Reproduce exactly, from the data that follows, the line with "End termination.", the line with "destruct (decide (j = i)) as [->|Hj].", and every line that lies between them.
——————————
(** ** One lock at a time *)

(** A thread that holds [h] takes a lock only when it holds none, and has
    released it when it returns. *)
Fixpoint orderly {L S E A} (h : option L) (p : thread L S E A) : Prop :=
  match p with
  | Return _ => h = None
  | Act t k => ∀ r, orderly h (k r)
  | Acquire l k => h = None ∧ orderly (Some l) k
  | Release l k => h = Some l ∧ orderly None k
  end.

Section orderly.
Context {L S E : Type}.
Implicit Types h : option L.

Lemma orderly_tlift {E' A B} h (p : prog S E' A) (k : outcome E' A → thread L S E B) :
  (∀ r, orderly h (k r)) → orderly h (tlift p k).
Proof. intros Hk. induction p as [r|F X t c IH]; [apply Hk|intros r; apply IH]. Qed.

Lemma orderly_locked {E' A B} l (p : prog S E' A) (k : outcome E' A → thread L S E B) :
  (∀ r, orderly None (k r)) → orderly None (locked l p k).
Proof. intros Hk. split; [done|]. apply orderly_tlift. intros r. by split. Qed.

Lemma orderly_get_or_init {A B} once (get : S → option A) set (p : prog S E A)
    (k : A → thread L S E B) :
  (∀ a, orderly None (k a)) → orderly None (get_or_init once get set p k).
Proof.
  intros Hk. assert (orderly None (init_once once get set p k)) as Hi.
  { split; [done|]. assert (orderly (Some once) (tlift p (λ r,
      match r with
      | Ok a => Act (set_once set a) (λ _, Release once (k a))
      | Err e => Release once (Return (Err e))
      | Panic => Release once (Return Panic)
      end))) as Hp.
    { apply orderly_tlift. by intros [a|e|]. }
    by intros [[a|]|e|]. }
  by intros [[a|]|e|].
Qed.

Lemma orderly_treport {E' A B} h (f : outcome E A → outcome E' B) (p : thread L S E A) :
  orderly h p → orderly h (treport f p).
Proof.
  revert h. induction p as [r|F X t k IH|l k IH|l k IH]; intros h Hp; simpl in *;
    [done|intros r; by apply IH|destruct Hp; split; auto..].
Qed.
End orderly.

Lemma orderly_tembed {L L' S T E A} h (get : S → T) (set : T → S → S) (name : L → L')
    (p : thread L T E A) :
  orderly h p → orderly (name <$> h) (tembed get set name p).
Proof.
  revert h. induction p as [r|F X t k IH|l k IH|l k IH]; intros h Hp; simpl in *;
    [by subst|intros r; by apply IH| |]; destruct Hp as [-> Hp]; split; try done; by apply (IH _ Hp).
Qed.

(** *** Every schedule of every pool ends *)

Section termination.
Context {L S E A : Type} `{Countable L}.
Implicit Types p : thread L S E A.

(** What a thread is after its next step, whatever it reads. *)
Definition tnext p (p' : thread L S E A) : Prop :=
  match p with
  | Return _ => False
  | Act t k => ∃ r, p' = k r
  | Acquire _ k | Release _ k => p' = k
  end.

Lemma tnext_sn p : sn tnext p.
Proof.
  induction p as [r|F X t k IH|l k IH|l k IH]; apply Acc_intro; intros q Hq; unfold flip in Hq.
  - destruct Hq.
  - destruct Hq as [r ->]. apply IH.
  - simpl in Hq. subst q. exact IH.
  - simpl in Hq. subst q. exact IH.
Qed.

Definition tnext_one (ps ps' : list (thread L S E A)) : Prop :=
  ∃ i p p', ps !! i = Some p ∧ tnext p p' ∧ ps' = <[i := p']> ps.

Lemma tnext_one_sn ps : sn tnext_one ps.
Proof.
  induction ps as [|p ps IHps]; [constructor; by intros ? (i & p & p' & ? & _)|].
  revert ps IHps. induction (tnext_sn p) as [p _ IHp]. intros ps Hps.
  induction Hps as [ps Hps IHps]. constructor. intros ? (i & q & q' & Hi & Hq & ->).
  destruct i as [|i]; simpl in *.
  - simplify_eq. apply IHp; [exact Hq|by constructor].
  - apply IHps. by exists i, q, q'.
Qed.

Lemma tpool_step_next (w w' : tpool L S E A) :
  tpool_step w w' → tnext_one (tp_threads w) (tp_threads w').
Proof. intros []; eexists _, _, _; (split_and!; simpl; [done| |done]); by try eexists. Qed.

Lemma tpool_sn (w : tpool L S E A) : sn tpool_step w.
Proof.
  remember (tp_threads w) as ps eqn:Hps. revert w Hps. induction (tnext_one_sn ps) as [ps _ IH].
  intros w ->. constructor. intros w' Hw'. eapply IH; [by apply tpool_step_next|done].
Qed.
End termination.

(** *** Pools of orderly threads *)

Section orderly_pools.
Context {L S E A : Type} `{Countable L}.
Implicit Types w : tpool L S E A.

(** [hs] is what each thread holds. *)
Definition pool_orderly (hs : list (option L)) (w : tpool L S E A) : Prop :=
  owners_ok hs (tp_owners w) ∧ length hs = length (tp_threads w) ∧
  ∀ i h p, hs !! i = Some h → tp_threads w !! i = Some p → orderly h p.

Lemma pool_orderly_lookup hs w i p :
  pool_orderly hs w → tp_threads w !! i = Some p → ∃ h, hs !! i = Some h ∧ orderly h p.
Proof.
  intros (_ & Hh & Hall) Hi. apply lookup_lt_Some in Hi as Hlt.
  destruct (lookup_lt_is_Some_2 hs i) as [h Hhi]; [lia|]. exists h. eauto.
Qed.

Lemma pool_orderly_update hs ps o s i h p h' o' s' :
  pool_orderly hs (mk_tpool ps o s) → i < length ps → orderly h' p →
  hs !! i = Some h → owners_ok (<[i := h']> hs) o' →
  pool_orderly (<[i := h']> hs) (mk_tpool (<[i := p]> ps) o' s').
Proof.
  intros (_ & Hh & Hall) Hlt Hp Hi Ho. split; [done|]. simpl in *.
  rewrite !length_insert. split; [done|]. intros j h'' p'.
  destruct (decide (j = i)) as [->|Hj].
  - rewrite !list_lookup_insert_eq by lia. by intros [= <-] [= <-].
  - rewrite !list_lookup_insert_ne by done. apply Hall.
Qed.

Lemma pool_orderly_step hs w w' :
  pool_orderly hs w → tpool_step w w' → ∃ hs', pool_orderly hs' w'.
Proof.
  intros Hw Hstep. destruct Hstep as [i F X t k ps o s Hi|i l k ps o s Hi Hl|i l k ps o s Hi Hl];
    destruct (pool_orderly_lookup hs _ i _ Hw Hi) as (h & Hh & Hp);
    apply lookup_lt_Some in Hi as Hlt; simpl in Hp.
  - exists (<[i := h]> hs). eapply pool_orderly_update; [done|done|apply Hp|done|].
    rewrite list_insert_id by done. apply Hw.
  - destruct Hp as [-> Hp]. exists (<[i := Some l]> hs). eapply pool_orderly_update; [done..|].
    apply owners_ok_acquire; [apply Hw|done..].
  - destruct Hp as [-> Hp]. exists (<[i := None]> hs). eapply pool_orderly_update; [done..|].
    apply owners_ok_release; [apply Hw|done].
Qed.

Lemma pool_orderly_reachable hs w w' :
  pool_orderly hs w → rtc tpool_step w w' → ∃ hs', pool_orderly hs' w'.
Proof.
  intros Hw Hr. revert hs Hw. induction Hr as [w|w1 w2 w3 Hs _ IH]; intros hs Hw; [by exists hs|].
  destruct (pool_orderly_step hs w1 w2 Hw Hs) as [hs2 Hw2]. by apply (IH hs2).
Qed.

(** Who holds a lock waits for none, so it can move. *)
Lemma pool_orderly_holder hs w i l :
  pool_orderly hs w → hs !! i = Some (Some l) → tpool_step w (tstep_at w i).
Proof.
  intros Hw Hl. pose proof Hw as (Ho & Hlen & _). apply lookup_lt_Some in Hl as Hlt.
  destruct (lookup_lt_is_Some_2 (tp_threads w) i) as [p Hp]; [lia|].
  destruct (pool_orderly_lookup hs w i p Hw Hp) as (h & Hh & Hord).
  rewrite Hl in Hh. injection Hh as <-. apply Ho in Hl. destruct w as [ps o s].
  unfold tstep_at. cbn [tp_threads tp_owners tp_state] in *. rewrite Hp.
  destruct p as [r|F X t k|l' k|l' k]; [done|by apply thread_acts|by destruct Hord|].
  destruct Hord as [[= ->] _]. rewrite bool_decide_eq_true_2 by done. by apply thread_unlocks.
Qed.

(** A thread has returned, can move, or waits for one that can. *)
Lemma pool_orderly_waits hs w i p :
  pool_orderly hs w → tp_threads w !! i = Some p →
  returned p ∨ tpool_step w (tstep_at w i) ∨
  ∃ l k j, p = Acquire l k ∧ tp_owners w !! l = Some j ∧ tpool_step w (tstep_at w j).
Proof.
  intros Hw Hi. destruct (pool_orderly_lookup hs w i p Hw Hi) as (h & Hh & Hp).
  destruct p as [r|F X t k|l k|l k]; [by left|right..].
  - left. destruct w as [ps o s]. unfold tstep_at. cbn [tp_threads] in *. rewrite Hi.
    by apply thread_acts.
  - destruct (tp_owners w !! l) as [j|] eqn:Hl.
    + right. exists l, k, j. split_and!; [done..|]. by eapply pool_orderly_holder, Hw.
    + left. destruct w as [ps o s]. unfold tstep_at. cbn [tp_threads tp_owners] in *.
      rewrite Hi, Hl. by apply thread_locks.
  - destruct Hp as [-> _]. left. by eapply pool_orderly_holder.
Qed.

Lemma rtc_length w w' :
  rtc tpool_step w w' → length (tp_threads w) = length (tp_threads w').
Proof.
  induction 1 as [w|w1 w2 w3 Hs _ IH]; [done|]. rewrite <-IH.
  destruct Hs; simpl; by rewrite length_insert.
Qed.

(** Threads that have not returned. *)
Definition pending w i : bool :=
  match tp_threads w !! i with Some (Return _) | None => false | Some _ => true end.

Lemma pending_spec w i : pending w i = true → ∃ p, tp_threads w !! i = Some p ∧ ¬ returned p.
Proof.
  unfold pending. destruct (tp_threads w !! i) as [[]|]; intros; try done;
    (eexists; split; [reflexivity|exact id]).
Qed.

Lemma not_pending w i :
  i < length (tp_threads w) → pending w i = false → ∃ r, tp_threads w !! i = Some (Return r).
Proof.
  intros [p Hp]%lookup_lt_is_Some. unfold pending. rewrite Hp. destruct p as [r| | |]; [by exists r|done..].
Qed.

Lemma none_pending w : (∀ i, pending w i = false) → Forall returned (tp_threads w).
Proof.
  intros Hw. apply Forall_lookup. intros i p Hp. specialize (Hw i). unfold pending in Hw.
  rewrite Hp in Hw. by destruct p.
Qed.

(** *** Threads that share no locks with others *)

(** The thread takes only locks of [P]. *)
Fixpoint tlocks (P : L → Prop) (p : thread L S E A) : Prop :=
  match p with
  | Return _ => True
  | Act t k => ∀ r, tlocks P (k r)
  | Acquire l k => P l ∧ tlocks P k
  | Release l k => tlocks P k
  end.

Definition pool_local (P : nat → L → Prop) w : Prop :=
  (∀ i p, tp_threads w !! i = Some p → tlocks (P i) p) ∧
  (∀ l i, tp_owners w !! l = Some i → P i l).

Lemma pool_local_step P w w' : pool_local P w → tpool_step w w' → pool_local P w'.
Proof.
  intros [Ht Ho] Hstep. assert (∀ i p j q, tlocks (P i) p →
    <[i := p]> (tp_threads w) !! j = Some q → tlocks (P j) q) as Hins.
  { intros i p j q Hp [(-> & -> & _)|[_ Hq]]%list_lookup_insert_Some; [done|by apply Ht]. }
  destruct Hstep as [i F X t k ps o s Hi|i l k ps o s Hi Hl|i l k ps o s Hi Hl];
    specialize (Ht i _ Hi) as Hp; simpl in *; split; simpl.
  - intros j q. apply Hins, Hp.
  - done.
  - intros j q. apply Hins, Hp.
  - intros l' j [[<- <-]|[_ Hj]]%lookup_insert_Some; [apply Hp|by apply Ho].
  - intros j q. apply Hins, Hp.
  - intros l' j [_ Hj]%lookup_delete_Some. by apply Ho.
Qed.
——————————
**SOLUTION FOR THIS PROBLEM:**
End termination.

(** *** Pools of orderly threads *)

Section orderly_pools.
Context {L S E A : Type} `{Countable L}.
Implicit Types w : tpool L S E A.

(** [hs] is what each thread holds. *)
Definition pool_orderly (hs : list (option L)) (w : tpool L S E A) : Prop :=
  owners_ok hs (tp_owners w) ∧ length hs = length (tp_threads w) ∧
  ∀ i h p, hs !! i = Some h → tp_threads w !! i = Some p → orderly h p.

Lemma pool_orderly_lookup hs w i p :
  pool_orderly hs w → tp_threads w !! i = Some p → ∃ h, hs !! i = Some h ∧ orderly h p.
Proof.
  intros (_ & Hh & Hall) Hi. apply lookup_lt_Some in Hi as Hlt.
  destruct (lookup_lt_is_Some_2 hs i) as [h Hhi]; [lia|]. exists h. eauto.
Qed.

Lemma pool_orderly_update hs ps o s i h p h' o' s' :
  pool_orderly hs (mk_tpool ps o s) → i < length ps → orderly h' p →
  hs !! i = Some h → owners_ok (<[i := h']> hs) o' →
  pool_orderly (<[i := h']> hs) (mk_tpool (<[i := p]> ps) o' s').
Proof.
  intros (_ & Hh & Hall) Hlt Hp Hi Ho. split; [done|]. simpl in *.
  rewrite !length_insert. split; [done|]. intros j h'' p'.
  destruct (decide (j = i)) as [->|Hj].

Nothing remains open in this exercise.